Furloughing can be from 3 weeks to 3 months (though the scheme could be lengthened). So, if a firm’s work is variable, furloughing can be used to help the firm get through tough periods, then go back to work, then furlough staff again if needed.

8. Employees who can’t work due to school closures can be furloughed

The Treasury has confirmed to me, those unable to work as schools are closed and they need to be home to look after children, may be furloughed.

9. Firms can furlough those shielding in line with public health guidelines

If people are in the vulnerable category, so have to stay at home, and can’t work from home, they can be furloughed.

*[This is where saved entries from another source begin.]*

(** The protocol's type of one issue, as far as the bridge reads it: an
    object whose [range] has a [start] and an [end] position, whose
    [message] is a string and whose [severity], when present, is a
    number. Member order and further members are free. *)
Definition isDiagnostic (o : json) : bool :=
  match get "range" o with
  | Some r => isPosition (get "start" r) && isPosition (get "end" r)
  | None => false
  end
  && match get "message" o with Some (JString _) => true | _ => false end
  && match get "severity" o with
     | None | Some (JNumber _) => true
     | _ => false
     end.

(** One issue of a [textDocument/publishDiagnostics] push: the object as
    it was received, of the protocol's type. *)
Record Diagnostic := {
  received : json;
  received_ok : isDiagnostic received = true
}.

Definition numberOr (d : Z) (v : option json) : Z :=
  match v with Some (JNumber n) => n | _ => d end.

Definition positionAt (key : string) (r : option json) : Position :=
  let p := match r with Some r => get key r | None => None end in
  {| line := numberOr 0 (match p with Some p => get "line" p | None => None end);
     character :=
       numberOr 0 (match p with Some p => get "character" p | None => None end) |}.

(** [d.range], [d.severity] and [d.message]. *)
Definition range (d : Diagnostic) : Range :=
  {| start := positionAt "start" (get "range" (received d));
     end_ := positionAt "end" (get "range" (received d)) |}.

Definition severity (d : Diagnostic) : option Z :=
  match get "severity" (received d) with
  | Some (JNumber n) => Some n
  | _ => None
  end.

Definition message (d : Diagnostic) : string :=
  match get "message" (received d) with
  | Some (JString m) => m
  | _ => ""
  end.

Record PublishDiagnosticsParams := {
  uri : string;
  diagnostics : list Diagnostic
}.

Record TextDocumentItem := {
  doc_uri : string;
  languageId : string;
  version : Z;
  text : string
}.

Record ReferenceContext := { includeDeclaration : bool }.

Inductive NotificationParams :=
| DidOpenParams (textDocument : TextDocumentItem)
| EmptyParams.

Inductive RequestParams :=
| PositionParams (textDocument : string) (position : Position)
    (context : option ReferenceContext)
| InitializeParams (processId : Z) (rootUri : option string).

End Lsp.

(** The assistant side: a tool call and its result. *)
Module Mcp.

(** [request.params.arguments], with the members that the tools'
    [inputSchema] requires; a tool that declares no position never reads
    [line] and [character]. *)
Record Arguments := { file : string; line : Z; character : Z }.

(** [request.params]: [arguments] is optional in the tool protocol. *)
Record CallToolRequest := { name : string; arguments : option Arguments }.

Record TextContent := { type : string; text : string }.

(** [isError] is [false] where the source leaves the member out. *)
Record CallToolResult := { content : list TextContent; isError : bool }.

End Mcp.

(* ===================================================================== *)
(** ** The bridge *)
(* ===================================================================== *)

Module Bridge.
Import Json.
Open Scope string_scope.

(** *** State of [LPCMCPServer] *)

Inductive ChildProcess := Spawned (command : string) (args : list string).
Inductive MessageConnection := Connection (process : ChildProcess).

Record LPCMCPServer := {
  lspProcess : option ChildProcess;
  lspConnection : option MessageConnection;
  diagnosticsCache : gmap string (list Lsp.Diagnostic)
}.

(** The object the constructor builds. *)
Definition constructor : LPCMCPServer :=
  {| lspProcess := None; lspConnection := None; diagnosticsCache := ∅ |}.

(** *** Calls that leave the bridge *)

Inductive Effect :=
| Spawn (command : string) (args : list string)
| Listen
| FsReadFile (path encoding : string)
| SendNotification (method : string) (params : Lsp.NotificationParams)
| SendRequest (method : string) (params : Lsp.RequestParams)
| SetTimeout (ms : Z)
| ServerConnect.

(** How an awaited call ends: with a value, with an error, or not at
    all (the promise never settles). *)
Inductive Result (A : Type) :=
| Ok (a : A)
| Err (message : string)
| Unsettled.
Arguments Ok {A} a.
Arguments Err {A} message.
Arguments Unsettled {A}.

(** What the engine does with a request: it answers after a delay in
    milliseconds, with a result or an error response, or it stays
    silent. An answer that is [Unsettled] never reaches the caller. *)
Inductive Reply :=
| Answer (after : Z) (r : Result json)
| Silent.

(** Everything outside the bridge, as seen during one run or one tool
    call. [arrivals e] are the diagnostics pushes that the connection
    delivers while the caller is suspended on [e]. *)
Record World := {
  readFile : string -> string -> Result string;
  notified : string -> Lsp.NotificationParams -> Result unit;
  replied : string -> Lsp.RequestParams -> Reply;
  timerWinsTie : bool;
  arrivals : Effect -> list Lsp.PublishDiagnosticsParams;
  HOME : string;
  LPC_WORKSPACE_ROOT : option string;
  pid : Z;
  extensions : list string
}.

(** *** The diagnostics cache *)

(** [this.diagnosticsCache.set(uri, diagnostics)]. *)
Definition cache_set (uri : string) (ds : list Lsp.Diagnostic)
    (cache : gmap string (list Lsp.Diagnostic))
  : gmap string (list Lsp.Diagnostic) :=
  <[uri := ds]> cache.

(** [this.diagnosticsCache.get(uri) || []]: an array is truthy, even
    an empty one, so only a missing entry falls through to [[]]. *)
Definition cache_get (uri : string)
    (cache : gmap string (list Lsp.Diagnostic)) : list Lsp.Diagnostic :=
  match cache !! uri with
  | Some ds => ds
  | None => []
  end.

10. Furloughing is better for employees than redundancy or unpaid leave

Employers aren’t doing wrong by furloughing, they’re doing right. The government’s aim is to ‘protect financial victims of coronavirus’ and ‘enable firms and employees to quickly pick up where they were, once this all ends’. So, if employees need furloughing, employers should try to furlough them. To help, has produced templates employers can use to furlough staff.

11. Furloughing is better for most staff than cutting hours

If only limited work hours are needed then it may be better to furlough some staff, and keep the others on full time, rather than halving everyone’s hours.

12. If staff left after 28 Feb for redundancy or a new job, they can be rehired and furloughed

Employees on the payroll on 28 Feb who were made redundant can be rehired to be furloughed, providing the reason they don’t have income now is an economic knock-on effect of coronavirus (eg their new employer retracted job offer/made them redundant).

The furlough grant will come at the end of April – employers with cash flow struggles can talk to their teams. Firms may struggle with cash flow to cover salaries before the payment is made. If so, a discussion about not paying the salary in full until the payment arrives may help all parties – if it enables a firm to furlough rather than make redundant.